Terrorismo. Un vero bombardamento simbolico è quello affidato al ministro dell’Economia Tommaso Padoa Schioppa, che assolve egregiamente il compito con la qualità del suo linguaggio. Ieri nell’incontro con gli enti locali evocava minaccioso: «i cecchini girano d’estate e spesso sono quelli che uccidono le buone idee»; così come pochi giorni fa ammoniva che «i mercati sentono l’odore del sangue». Nessuna cifra precisa, però, ha fornito né alle autonomie locali, né ai sindacati, che sembrano essere stati convocati a un incontro con il governo per il 29, ma non ve n’è conferma ufficiale. In compenso si rinnovano cupe promesse di una «medicina amarissima», e i titoli sui quali «intervenire» per risanare i conti pubblici: «previdenza, pubblico impiego, scuola, sanità», anticipa il ministro dell’Economia.
In realtà Padoa Schioppa una cifra globale, ancor che non articolata per «titoli» l’ha sciorinata subito: tocca recuperare almeno 1,6 punti del Pil, «0,8 entro il 2006» – stando alla lettera – pardon, ai «numeri» – del 2006 restano ancora utilizzabili solo 6 mesi, e dunque su base annua quello «0,6» quanto meno si raddoppia. Comunque sia, se si parla della manovra complessiva, c’è chi dice «in realtà saranno necessari 47 miliardi di euro», superando lo stesso tetto dei 40-45, fatti filtrare ufficiosamente nei giorni scorsi da varie fonti ministeriali, sulle quali Romano Prodi si è affrettato a porre un freno. Non ha smentito nulla, sia chiaro, si è solo trincerato in difesa precisando che «cifre ufficiali il governo non ne ha ancora fornite».
Nel frattempo, la vaghezza e il «terrorismo» di Padoa Schioppa servono a spaventare senza dire, tentando di sfiancare eventuali resistenze. Nel vuoto creato dalla non chiarezza si moltiplicano speranze e timori. C’è chi si dice convinto che sarà al momento giusto «la politica», ossia Romano Prodi, a intervenire temperando la manovra con la «equità» promessa – ossia diminuendo un po’ le cifre globali di Padoa Schioppa o offrendo qualcosa per controbilanciarle. Ma anche i sostenitori di questa ipotesi precisano che, comunque, la sostanza dei «tagli» non si discosterà molto dalle temute «cifre». Poi ci sono gli scettici, che temono in Prodi un eccessivo affidarsi al ministro dell’economia.

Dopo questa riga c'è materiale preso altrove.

(* ===== verification/Main.v ===== *)
(** * The program

    [main] of src/tinyweb.c: the process forks, reads its options, starts the server,
    tells its number, waits for a signal and stops the server.  What is printed goes to
    the same list of effects as the messages of the server. *)

From S2P Require Import Prelude CString Options SocketQueue HttpRequest Scanf Access Conn Os Auth Connection Process Ssl Start Worker Tinyweb.

Section main.
Context `{OS} `{SslLib} `{Net} (big : bool).

Definition say (text : bytes) : W unit := on_proc (p_emit (FxLog text)).

(** The file that [pidfile] names; [fprintf] is given what [fopen] returns. *)
Definition write_pidfile (pidfile : option (bytes * bytes)) : P unit :=
  match pidfile with
  | None => mret tt
  | Some (path, text) =>
      if os_create path then
        _ ← p_emit (FxCreate path);
        p_emit (FxWrite path text)
      else misuse
  end.

(** The exit status, or [None] if the program never ends.  [fork] is the result of
    [fork()], [pid] of [getpid()], and [signal] the signal that arrives; what the threads
    of the server do until then is [serve]. *)
Definition main (date CONFIG_FILE arg0 : bytes) (args : list bytes) (fork pid signal : Z)
    (serve : mg_context -> P unit) : W (option Z) :=
  if fork <? 0 then
    _ ← say (B "fork failed!" ++ [c_lf]);
    mret (Some 1)
  else if 0 <? fork then mret (Some 0)
  else
    let '(out, r) := start_server date CONFIG_FILE arg0 args in
    _ ← say out;
    match r with
    | inl status => mret (Some status)
    | inr (ModifyPasswords fname domain user pass) =>
        ok ← on_world (mg_modify_passwords_file big fname domain user pass);
        mret (Some (if (ok : bool) then 0 else 1))
    | inr (Tinyweb.Start options) =>
        started ← on_proc (mg_start options);
        match started with
        | None =>
            _ ← say (B "Failed to start Tinyweb." ++ [c_lf]);
            mret (Some 1)
        | Some ctx =>
            let '(text, pidfile) := announce (ctx_config ctx) pid in
            _ ← say text;
            _ ← on_proc (write_pidfile pidfile);
            _ ← on_proc (serve ctx);
            _ ← say (B "Exiting on signal " ++ dec signal ++ B ", waiting for all threads to finish... done." ++ [c_lf]);
            returned ← on_proc (mg_stop ctx);
            mret (if (returned : bool) then Some 0 else None)
        end
    end.
End main.

(** ** From the start to the end *)

(** Another process to start from, with the same memory and sockets. *)
Lemma owns_base p q bs ds v p' :
  live q = live p -> open_fds q = open_fds p -> grants q = grants p -> p_fx p `prefix_of` p_fx q ->
  owns q bs ds v p' -> owns p bs ds v p'.
Proof.
  intros Hl Hf Hg Hx [Ol Of Ov Og Ox]. constructor; [by rewrite Ol, Hl|by rewrite Of, Hf|done|by rewrite <- Hg|].
  by etransitivity.
Qed.

(** The same state, with what has been written so far as the start. *)
Definition rebase (p p' : proc) : proc := set_output (p_clock p) (p_fx p') p.

Lemma owns_rebase p bs ds v p' p1 :
  owns p bs ds v p1 -> p_fx p' = p_fx p1 -> owns (rebase p p') bs ds v p1.
Proof. intros [Ol Of Ov Og Ox] E. constructor; try done. by simpl; rewrite E. Qed.

Section whole.
Context `{OS} `{SslLib} `{Net} (big : bool).

Lemma server_rebase q ctx p p' : server q ctx p -> p_fx p' = p_fx p -> server (rebase q p') ctx p.
Proof. intros (v & Ho & Hv) E. exists v. split; [|done]. by apply owns_rebase. Qed.

Lemma server_step {A} q ctx p (m : P A) :
  (forall bs ds v, triple (owns q bs ds v) m (fun _ => owns q bs ds v)) -> server q ctx p ->
  exists a p', m p = Some (a, p') /\ server q ctx p'.
Proof. intros Hm (v & Ho & Hv). destruct (Hm _ _ _ p Ho) as (a & p' & E & Ho'). exists a, p'. split; [done|]. by exists v. Qed.

Lemma write_pidfile_rule q path text bs ds v :
  os_create path = true ->
  triple (owns q bs ds v) (write_pidfile (Some (path, text))) (fun _ => owns q bs ds v).
Proof. intros Hc. unfold write_pidfile. rewrite Hc. p_steps. apply p_emit_rule. Qed.

Lemma write_pidfile_fx path text p p' :
  write_pidfile (Some (path, text)) p = Some (tt, p') -> FxWrite path text ∈ p_fx p'.
Proof.
  unfold write_pidfile. destruct (os_create path); [|done]. intros [= <-]. simpl.
  apply elem_of_app. right. by apply list_elem_of_singleton.
Qed.

(** What [pidfile] names, if anything. *)
Definition named_pidfile (options : list bytes) : option bytes :=
  match last_assigned (B "pidfile") options with Some (x :: path) => Some (x :: path) | _ => None end.

Lemma announce_pidfile options c pid :
  mg_start_config options = inr c -> (announce c pid).2 = (fun path => (path, dec pid)) <$> named_pidfile options.
Proof.
  intros Ec. pose proof (start_config_cfg _ _ Ec PID_FILE (B "pidfile") None eq_refl) as Hp.
  unfold announce, named_pidfile. cbn [snd]. unfold mg_get_option.
  change (get_option_index (B "pidfile")) with 24. change (Z.to_nat 24) with PID_FILE. rewrite Hp.
  generalize (last_assigned (B "pidfile") options). by intros [[|x path]|].
Qed.

(** The server part of [main], after the start. *)
Lemma main_serves q ctx pid signal serve p w path_text :
  has_master ctx = true -> Forall (fun so => 0 <= sock so) (listening_sockets ctx) ->
  (announce (ctx_config ctx) pid).2 = path_text ->
  (forall path text, path_text = Some (path, text) -> os_create path = true) ->
  (forall q p1, server q ctx p1 -> exists p2, serve ctx p1 = Some (tt, p2) /\ server q ctx p2) ->
  server q ctx p ->
  exists p' v,
    (let '(text, pidfile) := announce (ctx_config ctx) pid in
     _ ← say text;
     _ ← on_proc (write_pidfile pidfile);
     _ ← on_proc (serve ctx);
     _ ← say (B "Exiting on signal " ++ dec signal ++ B ", waiting for all threads to finish... done." ++ [c_lf]);
     returned ← on_proc (mg_stop ctx);
     mret (if (returned : bool) then Some 0 else None)) (p, w) = Some (Some 0, (p', w)) /\
    owns q [] [] v p' /\ ssl_mutexes v = None /\
    match path_text with Some (path, text) => FxWrite path text ∈ p_fx p' | None => True end.
Proof.
  intros Hm Hl Ha Hc Hserve Hs. destruct (announce (ctx_config ctx) pid) as [text pidfile]. simpl in Ha. subst pidfile.
  destruct (server_step q ctx p (p_emit (FxLog text)) (fun bs ds v => p_emit_rule q _ bs ds v) Hs) as ([] & p1 & E1 & Hs1).
  assert (exists p2, write_pidfile path_text p1 = Some (tt, p2) /\ server q ctx p2 /\
    match path_text with Some (path, t) => FxWrite path t ∈ p_fx p2 | None => True end) as (p2 & E2 & Hs2 & Hx2).
  { destruct path_text as [[path t]|]; [|by exists p1].
    destruct (server_step q ctx p1 (write_pidfile (Some (path, t)))
      (fun bs ds v => write_pidfile_rule q path t bs ds v (Hc path t eq_refl)) Hs1) as ([] & p2 & E2 & Hs2).
    exists p2. split_and!; [done|done|]. by eapply write_pidfile_fx. }
  destruct (Hserve (rebase q p2) p2) as (p3 & E3 & Hs3); [by apply server_rebase|].
  set (bye := B "Exiting on signal " ++ _).
  destruct (server_step _ ctx p3 (p_emit (FxLog bye)) (fun bs ds v => p_emit_rule _ _ bs ds v) Hs3) as ([] & p4 & E4 & Hs4).
  destruct (mg_stop_frees _ ctx p4 Hm Hl Hs4) as (p5 & v & E5 & Ho & Hv & _).
  exists p5, v. unfold mbind, W_bind, say, on_proc. rewrite E1, E2, E3, E4, E5. split_and!; [done| |done|].
  - eapply owns_base; [..|exact Ho]; try done. destruct Hs2 as (v2 & Ho2 & _). apply Ho2.
  - destruct path_text as [[path t]|]; [|done]. pose proof (ow_fx _ _ _ _ _ Ho) as [l ->]. apply elem_of_app. by left.
Qed.

End whole.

In questa penosa sospensione, avviene un fenomeno singolare: esponenti del governo, ministri o sottosegretari, intanto parlano, dicono la loro, ma non assumendosi la responsabilità pubblica del loro ruolo. Per questa via è stata ventilata ai sindacati la «moratoria», ossia la sospensione, per i contratti del pubblico impiego. Mentre ieri il ministro del lavoro Cesare Damiano è intervenuto sulla vexata quaestio dei tagli al «cuneo fiscale», ossia i contributi sociali che le imprese versano, sostenendo, da un lato, che la parte di contributi per le pensioni non deve comunque essere sforbiciata; e dall’altro che gli sgravi così garantiti alle imprese vanno erogati solo a quelle che assumono lavoratori «a tempo indeterminato». Ma a scanso di equivoci Damiano pone il condizionale sulle sue dichiarazioni perché, dice, sono solo un’opinione «personale». Disarmante.
Nel vuoto vanno invece decisi all’attacco gli imprenditori – applicando, come in ogni conflitto, la regola che se si guadagnano posizioni sul campo, prima che calino le parole ufficiali, poi si potrà eventualmente trattare da una posizione di maggior forza. Così è un coro, da Montezemolo a Bombassei, di apprezzamento per Padoa Schioppa. Un’assicurazione di fiducia, di comune sentire, nella convinzione che dai pesanti tagli generali si debbano salvare solo loro (per esempio: i tagli dei contributi del ‘cuneo’ a loro vantaggio devono favorirli doppiamente, ritornando «per due terzi alle imprese in modo generalizzato»). Il concetto è chiaro: «l’impresa è il centro» – e in suo nome si chiedono riduzione della spesa sociale e mano libera sugli orari di lavoro.
I sindacati al momento paiono tramortiti dall’incertezza, e in parte anche dal tacito ricatto «ma volete far cadere il governo?». Un ricatto anche comprensibile, ma che la sinistra politica subisce in pieno senza ammetterlo e dunque senza fissare paletti, preferendo nasconderlo sotto un polverone di parole senza costrutto.